[Start of section]

(* ===== verification/OperatorSetRegistry.v ===== *)
(** * Mainnet's operator set updates

    [contracts/evm/src/eth/SFFLOperatorSetUpdateRegistry.sol], and the calls of
    [contracts/evm/src/eth/SFFLRegistryCoordinator.sol] that record an update before they
    change the operator set.  The registries of the middleware are a parameter: [Registries]
    are the answers the contract reads, and [history_kept] what is documented of them, that a
    call only changes the answers from its own block on.

    A step ([osr_step]) is a call of the coordinator in some block, with whatever it does to
    the registries, or a call of the whitelist's setter.  In every reachable state the ids of
    the events are consecutive, and the sets [getOperatorSetUpdate] answers are those the AVS
    had: [updates_chain]. *)

From S2P Require Import Prelude CoreTypes Instances Messages AvsReader RegistryContract.

(** What [_getOperatorSetAtBlock] reads, for quorum 0. *)
Record Registries := mkRegistries {
  rs_getOperatorListAtBlockNumber : Z → list bytes;
  rs_getOperatorFromPubkeyHash : bytes → Address;
  rs_getRegisteredPubkey : Address → BN254G1Point;
  rs_getStakeAtBlockNumber : bytes → Z → Z }.

Record UpdateRegistry := mkUpdateRegistry {
  ur_operatorSetUpdateIdToBlockNumber : list Z;
  ur_isOperatorWhitelisted : gmap Address bool }.

Inductive OsrLog : Type :=
| OperatorSetUpdatedAtBlock (id timestamp : Z)
| OperatorWhitelistingUpdated (operator : Address) (isWhitelisted : bool).

Definition getOperatorSetUpdateCount (r : UpdateRegistry) : Z :=
  u64 (Z.of_nat (length (ur_operatorSetUpdateIdToBlockNumber r))).

(** [operatorSetUpdateIdToBlockNumber[id]]: an index out of bounds panics. *)
Definition block_of (r : UpdateRegistry) (id : Z) : evm Z :=
  if bool_decide (id < 0) then Panic
  else match ur_operatorSetUpdateIdToBlockNumber r !! Z.to_nat id with Some b => Ok b | None => Panic end.

Definition recordOperatorSetUpdate (coordinator sender : Address) (number timestamp : Z) (r : UpdateRegistry)
    : evm (UpdateRegistry * list OsrLog) :=
  let? _ := require (bool_decide (sender = coordinator))
    "SFFLOperatorSetUpdateRegistry.onlyRegistryCoordinator: caller is not the registry coordinator" in
  let id := u64 (Z.of_nat (length (ur_operatorSetUpdateIdToBlockNumber r))) in
  let? again := (if 0 <? id then let? last := block_of r (id - 1) in Ok (bool_decide (last = number)) else Ok false) in
  if again : bool then Ok (r, [])
  else Ok (mkUpdateRegistry (ur_operatorSetUpdateIdToBlockNumber r ++ [u32 number]) (ur_isOperatorWhitelisted r),
           [OperatorSetUpdatedAtBlock id (u64 timestamp)]).

Definition setOperatorWhitelisting (owner sender operator : Address) (isWhitelisted : bool) (r : UpdateRegistry)
    : evm (UpdateRegistry * list OsrLog) :=
  let? _ := require (bool_decide (sender = owner))
    "SFFLOperatorSetUpdateRegistry.onlyCoordinatorOwner: caller is not the owner of the registryCoordinator" in
  Ok (mkUpdateRegistry (ur_operatorSetUpdateIdToBlockNumber r)
        (<[operator := isWhitelisted]> (ur_isOperatorWhitelisted r)),
      [OperatorWhitelistingUpdated operator isWhitelisted]).

Definition _getOperatorSetAtBlock (rs : Registries) (blockNumber : Z) : list RegistryOperator :=
  (λ operatorId,
    let operator := rs_getOperatorFromPubkeyHash rs operatorId in
    let pubkey := rs_getRegisteredPubkey rs operator in
    let stake := rs_getStakeAtBlockNumber rs operatorId blockNumber in
    mkRegistryOperator pubkey stake) <$> rs_getOperatorListAtBlockNumber rs blockNumber.

Definition getOperatorSetUpdate (rs : Registries) (operatorSetUpdateId : Z) (r : UpdateRegistry)
    : evm OperatorSetUpdate :=
  let? previousOperatorSet :=
    (if 0 <? operatorSetUpdateId then
       let? b := block_of r (operatorSetUpdateId - 1) in Ok (_getOperatorSetAtBlock rs b)
     else Ok []) in
  let? b := block_of r operatorSetUpdateId in
  Ok (mkOperatorSetUpdateInfo previousOperatorSet (_getOperatorSetAtBlock rs b)).

(** ** The chain *)

(** The registries after a call in block [n]: the sets of earlier blocks are as before, and
    from [n] on the set is the new one. *)
Definition history_kept (n : Z) (rs rs' : Registries) : Prop :=
  (∀ b, b < n → _getOperatorSetAtBlock rs' b = _getOperatorSetAtBlock rs b) ∧
  (∀ b, n ≤ b → _getOperatorSetAtBlock rs' b = _getOperatorSetAtBlock rs' n).

(** Mainnet: the latest block with a call, the two states, and the events so far. *)
Record Mainnet := mkMainnet {
  mn_block : Z;
  mn_registries : Registries;
  mn_updates : UpdateRegistry;
  mn_logs : list OsrLog }.

Section Chain.
Context (coordinator owner : Address).

(** The six functions of the coordinator that record an update and then call the
    middleware: registration, with churn or without, deregistration, the two stake updates
    and ejection; a call that reverts is no step.  Blocks are numbered within 32 bits. *)
Inductive osr_step : Mainnet → Mainnet → Prop :=
| OsrCoordinatorCall mn n timestamp rs' r' logs :
    mn_block mn ≤ n < 2 ^ 32 →
    recordOperatorSetUpdate coordinator coordinator n timestamp (mn_updates mn) = Ok (r', logs) →
    history_kept n (mn_registries mn) rs' →
    osr_step mn (mkMainnet n rs' r' (mn_logs mn ++ logs))
| OsrSetWhitelisting mn n sender operator isWhitelisted r' logs :
    mn_block mn ≤ n < 2 ^ 32 →
    setOperatorWhitelisting owner sender operator isWhitelisted (mn_updates mn) = Ok (r', logs) →
    osr_step mn (mkMainnet n (mn_registries mn) r' (mn_logs mn ++ logs)).

(** A new deployment: no operators, no updates. *)
Definition osr_init (mn : Mainnet) : Prop :=
  0 ≤ mn_block mn < 2 ^ 32 ∧ (∀ b, _getOperatorSetAtBlock (mn_registries mn) b = []) ∧
  ur_operatorSetUpdateIdToBlockNumber (mn_updates mn) = [] ∧ mn_logs mn = [].

Definition osr_reachable (mn : Mainnet) : Prop := ∃ mn0, osr_init mn0 ∧ rtc osr_step mn0 mn.

(** The ids of the updates announced. *)
Definition update_ids (logs : list OsrLog) : list Z :=
  omap (λ l, match l with OperatorSetUpdatedAtBlock id _ => Some id | _ => None end) logs.

(** The set after [i] updates. *)
Definition set_after (mn : Mainnet) (i : nat) : list RegistryOperator :=
  match i with
  | O => []
  | S i => match ur_operatorSetUpdateIdToBlockNumber (mn_updates mn) !! i with
           | Some b => _getOperatorSetAtBlock (mn_registries mn) b
           | None => []
           end
  end.

(** How many updates were recorded up to a block. *)
Definition updates_until (mn : Mainnet) (b : Z) : nat :=
  length (filter (λ n, n ≤ b) (ur_operatorSetUpdateIdToBlockNumber (mn_updates mn))).

(** ** Increasing lists of blocks *)

Lemma filter_snoc_le (l : list Z) n b :
  filter (λ x, x ≤ b) (l ++ [n]) = if decide (n ≤ b) then filter (λ x, x ≤ b) l ++ [n] else filter (λ x, x ≤ b) l.
Proof.
  rewrite filter_app. case_decide as Hn; [by rewrite filter_cons_True, filter_nil by done|].
  by rewrite filter_cons_False, filter_nil, app_nil_r by done.
Qed.

Lemma filter_all (l : list Z) b : Forall (λ x, x ≤ b) l → filter (λ x, x ≤ b) l = l.
Proof. apply filter_id. Qed.
(* ===== verification/Database.v ===== *)
(** * The message database: aggregator/database

    The models of [aggregator/database/models] and the operations of [Database].  The
    tables are gorm's: [GormOps] names the queries the code builds, with a [Where]
    chain as a predicate on rows, and [GormLaws] says what they do to the rows of a
    table ([tbl_rows], in primary key order, with the association preloaded).
    Writes may fail (SQLite rejects some values); they then change nothing. *)

From S2P Require Import Prelude CoreTypes Instances Messages.

Section Database.
Context `{B : BlsOps}.

(** ** Models *)

Record AggregationModel := mkAggregationModel {
  am_EthBlockNumber : BlockNumber;
  am_MessageDigest : bytes;
  am_NonSignersPubkeysG1 : list G1Point;
  am_QuorumApksG1 : list (option G1Point);
  am_SignersApkG2 : option G2Point;
  am_SignersAggSigG1 : option G1Point;
  am_NonSignerQuorumBitmapIndices : list Z;
  am_QuorumApkIndices : list Z;
  am_TotalStakeIndices : list Z;
  am_NonSignerStakeIndices : list (list Z) }.

Definition NewMessageBlsAggregationModel (msg : MessageBlsAggregation) : AggregationModel :=
  mkAggregationModel (mba_EthBlockNumber msg) (mba_MessageDigest msg)
    (mba_NonSignersPubkeysG1 msg) (mba_QuorumApksG1 msg) (mba_SignersApkG2 msg)
    (mba_SignersAggSigG1 msg) (mba_NonSignerQuorumBitmapIndices msg)
    (mba_QuorumApkIndices msg) (mba_TotalStakeIndices msg) (mba_NonSignerStakeIndices msg).

Definition am_ToMessage (model : AggregationModel) : go MessageBlsAggregation :=
  let? digest := to_bytes32 (am_MessageDigest model) in
  Ok (mkMessageBlsAggregation (am_EthBlockNumber model) digest
        (am_NonSignersPubkeysG1 model) (am_QuorumApksG1 model) (am_SignersApkG2 model)
        (am_SignersAggSigG1 model) (am_NonSignerQuorumBitmapIndices model)
        (am_QuorumApkIndices model) (am_TotalStakeIndices model) (am_NonSignerStakeIndices model)).

(** The foreign key [AggregationId] is represented by the aggregation itself. *)
Record StateRootUpdateModel := mkStateRootUpdateModel {
  srm_ID : Z;
  srm_RollupId : RollupId;
  srm_BlockHeight : BlockNumber;
  srm_Timestamp : Timestamp;
  srm_NearDaTransactionId : bytes;
  srm_NearDaCommitment : bytes;
  srm_StateRoot : bytes;
  srm_Aggregation : option AggregationModel }.

Definition NewStateRootUpdateMessageModel (msg : StateRootUpdateMessage) : StateRootUpdateModel :=
  mkStateRootUpdateModel 0 (sru_RollupId msg) (sru_BlockHeight msg) (sru_Timestamp msg)
    (sru_NearDaTransactionId msg) (sru_NearDaCommitment msg) (sru_StateRoot msg) None.

Definition srm_ToMessage (model : StateRootUpdateModel) : go StateRootUpdateMessage :=
  let? txId := to_bytes32 (srm_NearDaTransactionId model) in
  let? commitment := to_bytes32 (srm_NearDaCommitment model) in
  let? stateRoot := to_bytes32 (srm_StateRoot model) in
  Ok (mkStateRootUpdate (srm_RollupId model) (srm_BlockHeight model) (srm_Timestamp model)
        txId commitment stateRoot).

Record OperatorSetUpdateModel := mkOperatorSetUpdateModel {
  osm_ID : Z;
  osm_UpdateId : OperatorSetUpdateId;
  osm_Timestamp : Timestamp;
  osm_Operators : list RollupOperator;
  osm_Aggregation : option AggregationModel }.

Definition NewOperatorSetUpdateMessageModel (msg : OperatorSetUpdateMessage) : OperatorSetUpdateModel :=
  mkOperatorSetUpdateModel 0 (osu_Id msg) (osu_Timestamp msg) (osu_Operators msg) None.

Definition osm_ToMessage (model : OperatorSetUpdateModel) : go OperatorSetUpdateMessage :=
  Ok (mkOperatorSetUpdate (osm_UpdateId model) (osm_Timestamp model) (osm_Operators model)).

(** ** The tables *)

(** The fields gorm maintains in a row. *)
Class GormModel (R : Type) : Type := {
  row_ID : R → Z;
  row_Aggregation : R → option AggregationModel;
  set_ID : R → Z → R;
  set_Aggregation : R → option AggregationModel → R;
}.

#[export] Instance StateRootUpdate_GormModel : GormModel StateRootUpdateModel := {|
  row_ID := srm_ID;
  row_Aggregation := srm_Aggregation;
  set_ID r i := mkStateRootUpdateModel i (srm_RollupId r) (srm_BlockHeight r) (srm_Timestamp r)
    (srm_NearDaTransactionId r) (srm_NearDaCommitment r) (srm_StateRoot r) (srm_Aggregation r);
  set_Aggregation r a := mkStateRootUpdateModel (srm_ID r) (srm_RollupId r) (srm_BlockHeight r)
    (srm_Timestamp r) (srm_NearDaTransactionId r) (srm_NearDaCommitment r) (srm_StateRoot r) a |}.

#[export] Instance OperatorSetUpdate_GormModel : GormModel OperatorSetUpdateModel := {|
  row_ID := osm_ID;
  row_Aggregation := osm_Aggregation;
  set_ID r i := mkOperatorSetUpdateModel i (osm_UpdateId r) (osm_Timestamp r) (osm_Operators r)
    (osm_Aggregation r);
  set_Aggregation r a := mkOperatorSetUpdateModel (osm_ID r) (osm_UpdateId r) (osm_Timestamp r)
    (osm_Operators r) a |}.

(** [Where(...).FirstOrCreate(&model)]; [Where(...).First(&model)] with or without
    [Preload("Aggregation")]; [Preload("Aggregation").Where(...).Find(&rows)]; and
    [Model(row).Association("Aggregation").Replace(&model)]. *)
Class GormOps (R : Type) : Type := {
  Tbl : Type;
  gorm_FirstOrCreate : Tbl → (R → bool) → R → Tbl * go R;
  gorm_First : bool → Tbl → (R → bool) → go R;
  gorm_Find : Tbl → (R → bool) → go (list R);
  gorm_ReplaceAggregation : Tbl → R → AggregationModel → Tbl * go unit;
}.

Definition ErrRecordNotFound : GoError := ExternalError "record not found".

(** The rows [Find] selects. *)
Definition select {R} (w : R → bool) (rows : list R) : list R := filter (λ r, w r = true) rows.

Definition unloaded {R} `{GormModel R} (preload : bool) (r : R) : R :=
  if preload then r else set_Aggregation r None.

Class GormLaws (R : Type) `{GM : GormModel R} (G : GormOps R) : Type := {
  tbl_rows : Tbl → list R;
  gorm_First_law p t w : gorm_First p t w =
    match List.find w (tbl_rows t) with
    | Some r => Ok (unloaded p r)
    | None => Err ErrRecordNotFound
    end;
  gorm_Find_law t w : gorm_Find t w = Ok (select w (tbl_rows t));
  gorm_FirstOrCreate_found t w r r0 : List.find w (tbl_rows t) = Some r0 →
    ∃ t', gorm_FirstOrCreate t w r = (t', Ok (unloaded false r0)) ∧ tbl_rows t' = tbl_rows t;
  gorm_FirstOrCreate_new t w r t' r' : List.find w (tbl_rows t) = None →
    gorm_FirstOrCreate t w r = (t', Ok r') →
    ∃ i, i ∉ row_ID <$> tbl_rows t ∧ r' = set_ID r i ∧ tbl_rows t' = tbl_rows t ++ [r'];
  gorm_FirstOrCreate_err t w r t' e :
    gorm_FirstOrCreate t w r = (t', Err e) → tbl_rows t' = tbl_rows t;
  gorm_FirstOrCreate_safe t w r t' : gorm_FirstOrCreate t w r ≠ (t', Panic);
  gorm_Replace_ok t r a t' : gorm_ReplaceAggregation t r a = (t', Ok tt) →
    tbl_rows t' = (λ r0, if bool_decide (row_ID r0 = row_ID r) then set_Aggregation r0 (Some a) else r0)
                    <$> tbl_rows t;
  gorm_Replace_err t r a t' e :
    gorm_ReplaceAggregation t r a = (t', Err e) → tbl_rows t' = tbl_rows t;
  gorm_Replace_safe t r a t' : gorm_ReplaceAggregation t r a ≠ (t', Panic);
}.

(** ** Operations *)

Context {G1 : GormOps StateRootUpdateModel} {G2 : GormOps OperatorSetUpdateModel}.

Record Database := mkDatabase {
  db_sru : Tbl (R := StateRootUpdateModel);
  db_osu : Tbl (R := OperatorSetUpdateModel) }.

Definition where_key (rollupId : RollupId) (blockHeight : BlockNumber) (r : StateRootUpdateModel) : bool :=
  bool_decide (srm_RollupId r = rollupId) && bool_decide (srm_BlockHeight r = blockHeight).

Definition where_id (id : OperatorSetUpdateId) (r : OperatorSetUpdateModel) : bool :=
  bool_decide (osm_UpdateId r = id).

Definition StoreStateRootUpdate (d : Database) (msg : StateRootUpdateMessage)
    : Database * go StateRootUpdateModel :=
  let model := NewStateRootUpdateMessageModel msg in
  let '(t, r) := gorm_FirstOrCreate (db_sru d) (where_key (sru_RollupId msg) (sru_BlockHeight msg)) model in
  (mkDatabase t (db_osu d), r).

Definition FetchStateRootUpdate (d : Database) (rollupId : RollupId) (blockHeight : BlockNumber)
    : go StateRootUpdateMessage :=
  let? model := gorm_First false (db_sru d) (where_key rollupId blockHeight) in
  srm_ToMessage model.

Definition StoreStateRootUpdateAggregation (d : Database) (row : StateRootUpdateModel)
    (aggregation : MessageBlsAggregation) : Database * go unit :=
  let '(t, r) := gorm_ReplaceAggregation (db_sru d) row (NewMessageBlsAggregationModel aggregation) in
  (mkDatabase t (db_osu d), r).

Definition FetchStateRootUpdateAggregation (d : Database) (rollupId : RollupId)
    (blockHeight : BlockNumber) : go MessageBlsAggregation :=
  let? model := gorm_First true (db_sru d) (where_key rollupId blockHeight) in
  match srm_Aggregation model with
  | None => Err (NewError "aggregation not found")
  | Some a => am_ToMessage a
  end.

Definition StoreOperatorSetUpdate (d : Database) (msg : OperatorSetUpdateMessage)
    : Database * go OperatorSetUpdateModel :=
  let model := NewOperatorSetUpdateMessageModel msg in
  let '(t, r) := gorm_FirstOrCreate (db_osu d) (where_id (osu_Id msg)) model in
  (mkDatabase (db_sru d) t, r).

Definition FetchOperatorSetUpdate (d : Database) (id : OperatorSetUpdateId)
    : go OperatorSetUpdateMessage :=
  let? model := gorm_First false (db_osu d) (where_id id) in
  osm_ToMessage model.

Definition StoreOperatorSetUpdateAggregation (d : Database) (row : OperatorSetUpdateModel)
    (aggregation : MessageBlsAggregation) : Database * go unit :=
  let '(t, r) := gorm_ReplaceAggregation (db_osu d) row (NewMessageBlsAggregationModel aggregation) in
  (mkDatabase (db_sru d) t, r).

Definition FetchOperatorSetUpdateAggregation (d : Database) (id : OperatorSetUpdateId)
    : go MessageBlsAggregation :=
  let? model := gorm_First true (db_osu d) (where_id id) in
  match osm_Aggregation model with
  | None => Err (NewError "aggregation not found")
  | Some a => am_ToMessage a
  end.

(** The loop that pairs the messages with their aggregations, skipping rows that have
    none. *)
Fixpoint collect {R Msg} `{GormModel R} (toMessage : R → go Msg) (rows : list R)
    : go (list Msg * list MessageBlsAggregation) :=
  match rows with
  | [] => Ok ([], [])
  | r :: rows =>
      match row_Aggregation r with
      | None => collect toMessage rows
      | Some a =>
          let? m := toMessage r in
          let? g := am_ToMessage a in
          let? rest := collect toMessage rows in
          Ok (m :: rest.1, g :: rest.2)
      end
  end.

Definition FetchCheckpointMessages (d : Database) (fromTimestamp toTimestamp : Timestamp)
    : go CheckpointMessages :=
  if (max_i64 <? fromTimestamp) || (max_i64 <? toTimestamp)
  then Err (NewError "timestamp does not fit in int64")
  else if toTimestamp <? fromTimestamp
  then Err (NewError "toTimestamp is less than fromTimestamp")
  else
    let? stateRootUpdates := gorm_Find (db_sru d)
      (λ r, (fromTimestamp <=? srm_Timestamp r) && (srm_Timestamp r <=? toTimestamp)) in
    let? operatorSetUpdates := gorm_Find (db_osu d)
      (λ r, (fromTimestamp <=? osm_Timestamp r) && (osm_Timestamp r <=? toTimestamp)) in
    let? sru := collect srm_ToMessage stateRootUpdates in
    let? osu := collect osm_ToMessage operatorSetUpdates in
    Ok (mkCheckpointMessages sru.1 sru.2 osu.1 osu.2).

End Database.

[End of section]

**Directions:**
Which lines of the material contain "GormModel"? List them.

**Answer to this problem:**
Class GormModel (R : Type) : Type := {
#[export] Instance StateRootUpdate_GormModel : GormModel StateRootUpdateModel := {|
#[export] Instance OperatorSetUpdate_GormModel : GormModel OperatorSetUpdateModel := {|
Definition unloaded {R} `{GormModel R} (preload : bool) (r : R) : R :=
Class GormLaws (R : Type) `{GM : GormModel R} (G : GormOps R) : Type := {
Fixpoint collect {R Msg} `{GormModel R} (toMessage : R → go Msg) (rows : list R)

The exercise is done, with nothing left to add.